(Supplied entries):
************

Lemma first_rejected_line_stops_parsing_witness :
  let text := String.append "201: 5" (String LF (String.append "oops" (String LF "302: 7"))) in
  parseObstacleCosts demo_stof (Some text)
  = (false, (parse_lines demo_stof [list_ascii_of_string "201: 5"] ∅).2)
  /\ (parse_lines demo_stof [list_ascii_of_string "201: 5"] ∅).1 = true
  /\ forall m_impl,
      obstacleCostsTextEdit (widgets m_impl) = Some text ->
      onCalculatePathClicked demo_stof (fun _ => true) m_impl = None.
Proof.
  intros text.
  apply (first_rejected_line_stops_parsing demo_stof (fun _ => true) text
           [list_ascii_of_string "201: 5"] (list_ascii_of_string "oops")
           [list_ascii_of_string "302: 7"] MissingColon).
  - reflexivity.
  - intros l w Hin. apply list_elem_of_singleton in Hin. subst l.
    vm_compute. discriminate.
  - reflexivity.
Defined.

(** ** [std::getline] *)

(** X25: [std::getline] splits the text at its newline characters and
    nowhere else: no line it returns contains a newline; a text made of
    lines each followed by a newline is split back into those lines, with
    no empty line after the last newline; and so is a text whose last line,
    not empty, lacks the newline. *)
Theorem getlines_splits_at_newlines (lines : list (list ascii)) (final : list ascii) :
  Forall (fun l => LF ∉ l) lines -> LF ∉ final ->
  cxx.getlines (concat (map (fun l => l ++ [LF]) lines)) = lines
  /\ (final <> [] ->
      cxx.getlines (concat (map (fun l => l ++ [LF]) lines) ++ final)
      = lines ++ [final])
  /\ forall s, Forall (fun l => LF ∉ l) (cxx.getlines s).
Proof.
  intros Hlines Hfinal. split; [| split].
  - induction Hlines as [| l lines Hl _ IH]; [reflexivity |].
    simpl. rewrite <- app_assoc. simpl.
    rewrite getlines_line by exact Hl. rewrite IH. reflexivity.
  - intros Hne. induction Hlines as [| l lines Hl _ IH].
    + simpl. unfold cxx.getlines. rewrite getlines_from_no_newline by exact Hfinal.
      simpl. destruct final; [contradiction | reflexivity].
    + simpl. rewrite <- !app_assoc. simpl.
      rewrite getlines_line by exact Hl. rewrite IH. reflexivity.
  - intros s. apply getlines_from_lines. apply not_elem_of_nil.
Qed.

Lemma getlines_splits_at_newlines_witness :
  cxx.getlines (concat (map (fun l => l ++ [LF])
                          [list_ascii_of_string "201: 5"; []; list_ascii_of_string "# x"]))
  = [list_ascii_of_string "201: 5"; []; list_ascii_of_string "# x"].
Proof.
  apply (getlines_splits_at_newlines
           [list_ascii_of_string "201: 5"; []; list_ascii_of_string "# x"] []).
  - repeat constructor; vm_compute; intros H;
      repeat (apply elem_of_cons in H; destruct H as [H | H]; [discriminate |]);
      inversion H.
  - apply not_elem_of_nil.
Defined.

************

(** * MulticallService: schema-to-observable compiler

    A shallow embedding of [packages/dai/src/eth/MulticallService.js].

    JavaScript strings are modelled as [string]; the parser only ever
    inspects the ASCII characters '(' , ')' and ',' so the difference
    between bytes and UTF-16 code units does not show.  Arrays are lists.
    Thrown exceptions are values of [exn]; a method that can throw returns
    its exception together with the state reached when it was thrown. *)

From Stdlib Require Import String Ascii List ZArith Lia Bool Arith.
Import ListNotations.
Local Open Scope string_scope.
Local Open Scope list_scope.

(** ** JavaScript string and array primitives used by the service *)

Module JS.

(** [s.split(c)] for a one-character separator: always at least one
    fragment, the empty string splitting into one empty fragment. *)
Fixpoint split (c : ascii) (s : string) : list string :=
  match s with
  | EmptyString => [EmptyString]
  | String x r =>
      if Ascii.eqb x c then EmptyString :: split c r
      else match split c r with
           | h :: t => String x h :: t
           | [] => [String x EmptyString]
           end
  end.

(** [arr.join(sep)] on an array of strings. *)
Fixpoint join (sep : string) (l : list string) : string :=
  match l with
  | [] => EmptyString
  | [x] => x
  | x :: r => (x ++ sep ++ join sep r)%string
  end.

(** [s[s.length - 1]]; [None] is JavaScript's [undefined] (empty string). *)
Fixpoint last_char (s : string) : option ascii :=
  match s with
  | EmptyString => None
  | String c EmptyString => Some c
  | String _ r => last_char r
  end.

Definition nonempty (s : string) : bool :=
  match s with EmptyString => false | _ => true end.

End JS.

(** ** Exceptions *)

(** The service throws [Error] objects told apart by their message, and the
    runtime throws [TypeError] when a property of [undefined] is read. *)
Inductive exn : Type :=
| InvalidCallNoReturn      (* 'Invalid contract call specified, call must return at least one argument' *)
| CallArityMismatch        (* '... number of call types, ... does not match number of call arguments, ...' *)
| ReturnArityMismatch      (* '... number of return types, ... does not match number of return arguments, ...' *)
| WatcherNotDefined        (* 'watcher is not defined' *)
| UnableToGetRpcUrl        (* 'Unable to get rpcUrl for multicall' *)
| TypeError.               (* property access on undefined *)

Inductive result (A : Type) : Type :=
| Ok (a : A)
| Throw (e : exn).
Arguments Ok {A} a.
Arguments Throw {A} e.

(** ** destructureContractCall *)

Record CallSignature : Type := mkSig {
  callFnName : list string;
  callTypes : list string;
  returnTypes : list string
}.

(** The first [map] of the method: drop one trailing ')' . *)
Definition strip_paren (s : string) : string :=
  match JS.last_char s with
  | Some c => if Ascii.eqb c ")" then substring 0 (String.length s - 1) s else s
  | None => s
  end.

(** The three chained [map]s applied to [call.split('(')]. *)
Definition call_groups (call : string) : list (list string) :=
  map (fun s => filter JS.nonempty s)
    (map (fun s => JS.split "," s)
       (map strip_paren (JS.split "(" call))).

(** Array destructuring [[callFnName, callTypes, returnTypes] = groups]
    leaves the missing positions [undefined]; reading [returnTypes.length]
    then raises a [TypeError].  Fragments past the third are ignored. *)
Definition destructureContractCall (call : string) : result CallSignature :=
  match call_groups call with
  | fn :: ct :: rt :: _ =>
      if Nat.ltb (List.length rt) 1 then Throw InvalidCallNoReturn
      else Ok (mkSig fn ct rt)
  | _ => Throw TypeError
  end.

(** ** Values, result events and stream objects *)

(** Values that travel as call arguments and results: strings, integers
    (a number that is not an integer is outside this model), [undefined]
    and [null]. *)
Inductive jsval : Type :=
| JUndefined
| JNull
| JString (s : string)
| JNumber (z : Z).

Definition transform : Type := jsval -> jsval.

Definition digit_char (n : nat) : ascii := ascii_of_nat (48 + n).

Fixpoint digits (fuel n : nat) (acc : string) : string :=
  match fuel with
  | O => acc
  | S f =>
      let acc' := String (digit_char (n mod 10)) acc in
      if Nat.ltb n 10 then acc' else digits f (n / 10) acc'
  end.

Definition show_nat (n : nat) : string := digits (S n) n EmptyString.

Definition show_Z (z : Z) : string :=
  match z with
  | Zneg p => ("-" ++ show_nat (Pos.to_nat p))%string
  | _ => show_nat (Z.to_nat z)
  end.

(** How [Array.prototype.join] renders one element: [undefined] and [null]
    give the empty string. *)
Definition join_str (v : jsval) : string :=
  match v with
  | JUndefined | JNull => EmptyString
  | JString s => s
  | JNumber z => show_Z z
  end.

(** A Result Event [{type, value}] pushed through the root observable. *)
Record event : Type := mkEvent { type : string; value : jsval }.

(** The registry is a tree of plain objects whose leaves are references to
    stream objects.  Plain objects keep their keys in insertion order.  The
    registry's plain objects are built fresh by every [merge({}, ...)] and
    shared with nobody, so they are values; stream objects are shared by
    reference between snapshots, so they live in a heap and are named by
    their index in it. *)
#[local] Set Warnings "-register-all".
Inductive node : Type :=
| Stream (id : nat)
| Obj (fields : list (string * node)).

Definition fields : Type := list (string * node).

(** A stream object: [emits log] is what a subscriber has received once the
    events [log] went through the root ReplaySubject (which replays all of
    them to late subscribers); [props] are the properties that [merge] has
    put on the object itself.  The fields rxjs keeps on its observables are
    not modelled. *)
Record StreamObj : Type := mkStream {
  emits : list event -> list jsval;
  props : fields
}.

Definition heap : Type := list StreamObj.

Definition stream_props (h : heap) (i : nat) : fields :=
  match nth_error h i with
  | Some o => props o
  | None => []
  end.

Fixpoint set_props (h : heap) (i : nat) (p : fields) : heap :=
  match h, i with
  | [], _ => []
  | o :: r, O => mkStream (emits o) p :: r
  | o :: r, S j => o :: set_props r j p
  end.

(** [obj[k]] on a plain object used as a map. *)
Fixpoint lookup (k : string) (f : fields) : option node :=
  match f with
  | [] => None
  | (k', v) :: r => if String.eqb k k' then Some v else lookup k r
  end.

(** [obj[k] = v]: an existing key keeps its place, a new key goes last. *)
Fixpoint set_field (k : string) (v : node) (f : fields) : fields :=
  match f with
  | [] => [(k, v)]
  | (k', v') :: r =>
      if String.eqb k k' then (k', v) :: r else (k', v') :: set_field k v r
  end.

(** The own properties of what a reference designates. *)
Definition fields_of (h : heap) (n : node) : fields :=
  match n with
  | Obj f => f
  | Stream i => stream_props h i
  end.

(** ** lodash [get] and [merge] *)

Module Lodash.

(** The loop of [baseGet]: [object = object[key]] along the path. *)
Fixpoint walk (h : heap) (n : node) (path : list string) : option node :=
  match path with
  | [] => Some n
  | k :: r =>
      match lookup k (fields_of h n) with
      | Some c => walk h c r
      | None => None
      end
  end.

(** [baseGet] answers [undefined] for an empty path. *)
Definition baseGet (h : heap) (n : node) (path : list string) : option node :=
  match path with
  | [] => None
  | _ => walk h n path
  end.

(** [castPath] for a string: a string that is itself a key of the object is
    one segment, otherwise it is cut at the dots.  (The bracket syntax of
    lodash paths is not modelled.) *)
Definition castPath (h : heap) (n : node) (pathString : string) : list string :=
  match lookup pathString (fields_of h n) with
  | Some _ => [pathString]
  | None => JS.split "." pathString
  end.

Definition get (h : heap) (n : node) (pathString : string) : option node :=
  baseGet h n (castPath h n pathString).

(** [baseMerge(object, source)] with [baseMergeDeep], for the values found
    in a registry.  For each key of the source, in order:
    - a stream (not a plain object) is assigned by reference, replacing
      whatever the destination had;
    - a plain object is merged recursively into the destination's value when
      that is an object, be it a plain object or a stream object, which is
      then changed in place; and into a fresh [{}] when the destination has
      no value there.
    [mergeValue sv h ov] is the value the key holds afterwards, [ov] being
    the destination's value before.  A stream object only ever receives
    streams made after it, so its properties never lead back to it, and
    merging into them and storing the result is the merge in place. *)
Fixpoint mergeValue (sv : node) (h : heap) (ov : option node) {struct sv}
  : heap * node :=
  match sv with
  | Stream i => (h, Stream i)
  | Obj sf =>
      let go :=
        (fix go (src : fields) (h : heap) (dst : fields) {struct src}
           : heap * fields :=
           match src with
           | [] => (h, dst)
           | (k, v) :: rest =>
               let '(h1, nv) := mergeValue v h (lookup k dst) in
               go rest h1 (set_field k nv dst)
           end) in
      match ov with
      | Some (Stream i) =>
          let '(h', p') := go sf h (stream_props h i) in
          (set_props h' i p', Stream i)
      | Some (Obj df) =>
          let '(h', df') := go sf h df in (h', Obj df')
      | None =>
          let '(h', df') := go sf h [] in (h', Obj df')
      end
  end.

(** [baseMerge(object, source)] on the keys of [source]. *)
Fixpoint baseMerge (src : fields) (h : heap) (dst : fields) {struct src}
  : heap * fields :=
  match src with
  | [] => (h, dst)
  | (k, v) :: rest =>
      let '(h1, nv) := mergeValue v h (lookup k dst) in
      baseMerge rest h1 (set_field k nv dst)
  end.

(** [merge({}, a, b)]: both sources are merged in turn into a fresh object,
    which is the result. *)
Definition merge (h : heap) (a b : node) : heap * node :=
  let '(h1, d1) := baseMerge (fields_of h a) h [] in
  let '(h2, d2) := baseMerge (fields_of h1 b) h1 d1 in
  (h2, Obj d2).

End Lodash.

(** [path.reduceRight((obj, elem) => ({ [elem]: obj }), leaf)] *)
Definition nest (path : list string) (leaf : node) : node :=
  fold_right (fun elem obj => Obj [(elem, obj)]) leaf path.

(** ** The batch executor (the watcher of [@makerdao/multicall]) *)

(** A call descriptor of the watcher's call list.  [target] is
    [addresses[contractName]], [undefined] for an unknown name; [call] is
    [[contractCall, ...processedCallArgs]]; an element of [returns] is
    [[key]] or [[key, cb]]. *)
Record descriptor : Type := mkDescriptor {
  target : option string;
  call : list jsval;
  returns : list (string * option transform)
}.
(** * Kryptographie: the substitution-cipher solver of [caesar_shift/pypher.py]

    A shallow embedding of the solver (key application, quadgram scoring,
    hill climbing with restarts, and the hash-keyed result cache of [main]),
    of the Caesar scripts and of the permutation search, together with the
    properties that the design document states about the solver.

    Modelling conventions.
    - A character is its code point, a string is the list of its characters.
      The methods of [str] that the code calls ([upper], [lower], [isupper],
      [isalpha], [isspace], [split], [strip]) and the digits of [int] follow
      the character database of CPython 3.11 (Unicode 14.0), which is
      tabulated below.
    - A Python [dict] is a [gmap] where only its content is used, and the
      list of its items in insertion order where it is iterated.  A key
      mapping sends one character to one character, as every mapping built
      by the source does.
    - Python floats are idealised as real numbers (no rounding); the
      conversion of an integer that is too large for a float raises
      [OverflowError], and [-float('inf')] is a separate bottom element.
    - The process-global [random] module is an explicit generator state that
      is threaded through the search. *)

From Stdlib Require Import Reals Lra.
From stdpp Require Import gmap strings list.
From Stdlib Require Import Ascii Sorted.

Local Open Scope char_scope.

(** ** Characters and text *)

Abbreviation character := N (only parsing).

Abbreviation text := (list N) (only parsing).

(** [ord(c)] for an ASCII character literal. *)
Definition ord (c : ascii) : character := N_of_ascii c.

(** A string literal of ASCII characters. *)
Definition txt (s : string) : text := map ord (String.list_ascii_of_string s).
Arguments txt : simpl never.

************

(Required work): Please give again the lines above between the line holding "conversion of an" and the line holding "Arguments txt : simpl never.", inclusive, exactly as they are and with nothing added.

(Output of the exercise):
      conversion of an integer that is too large for a float raises
      [OverflowError], and [-float('inf')] is a separate bottom element.
    - The process-global [random] module is an explicit generator state that
      is threaded through the search. *)

From Stdlib Require Import Reals Lra.
From stdpp Require Import gmap strings list.
From Stdlib Require Import Ascii Sorted.

Local Open Scope char_scope.

(** ** Characters and text *)

Abbreviation character := N (only parsing).

Abbreviation text := (list N) (only parsing).

(** [ord(c)] for an ASCII character literal. *)
Definition ord (c : ascii) : character := N_of_ascii c.

(** A string literal of ASCII characters. *)
Definition txt (s : string) : text := map ord (String.list_ascii_of_string s).
Arguments txt : simpl never.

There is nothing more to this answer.